## Problem description
What to return is the tail of the data, from the line that contains "#[export] Instance near_square_dec" down to the last line, copied exactly.

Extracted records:
= Beginning of Section =

(* ===== verification/GuardTheorems.v ===== *)
(** * Generation guards: least near-square period, exact repetition detector *)

From stdpp Require Import prelude list list_numbers.
From Stdlib Require Import ZArith Lia.
From S2P Require Import Prelude.
From S2P Require Import GenerationGuards.
#[local] Open Scope Z_scope.

(** ** typical_cycle.h *)

(** The number of positions where two lists differ. *)
Fixpoint hamming (a b : list Z) : nat :=
  match a, b with
  | x :: a, y :: b => ((if decide (x = y) then 0 else 1) + hamming a b)%nat
  | _, _ => O
  end.

Lemma hamming_loop_spec max a : forall b mism, (mism <= max)%nat ->
  (hamming_loop max mism a b <= max)%nat <-> (mism + hamming a b <= max)%nat.
Proof.
  induction a as [|x a IH]; intros b mism Hm; [cbn; lia|]. destruct b as [|y b]; [cbn; lia|].
  cbn [hamming_loop hamming]. destruct (decide (x = y)) as [->|Hne].
  - rewrite Z.eqb_refl. cbn [negb]. rewrite IH by done. lia.
  - rewrite (proj2 (Z.eqb_neq _ _) Hne). cbn [negb]. destruct (max <? S mism)%nat eqn:E.
    + apply Nat.ltb_lt in E. lia.
    + apply Nat.ltb_ge in E. rewrite IH by done. lia.
Qed.

(** The last [2p] tokens are a square but for [2p / 512] substitutions. *)
Definition near_square (g : list Z) (p : nat) : Prop :=
  (hamming (take p (drop (length g - 2 * p) g)) (take p (drop (length g - p) g)) <= 2 * p / kTypicalCycleHammingScale)%nat.

#[export] Instance near_square_dec g p : Decision (near_square g p).
Proof. unfold near_square. apply _. Defined.

Lemma suffix_square_spec g p :
  (suffix_square_hamming g p <=? typical_cycle_hamming_max p)%nat = true <-> near_square g p.
Proof. rewrite Nat.leb_le. unfold suffix_square_hamming, near_square. rewrite hamming_loop_spec; [done|lia]. Qed.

= End of Section =

## Task output
#[export] Instance near_square_dec g p : Decision (near_square g p).
Proof. unfold near_square. apply _. Defined.

Lemma suffix_square_spec g p :
  (suffix_square_hamming g p <=? typical_cycle_hamming_max p)%nat = true <-> near_square g p.
Proof. rewrite Nat.leb_le. unfold suffix_square_hamming, near_square. rewrite hamming_loop_spec; [done|lia]. Qed.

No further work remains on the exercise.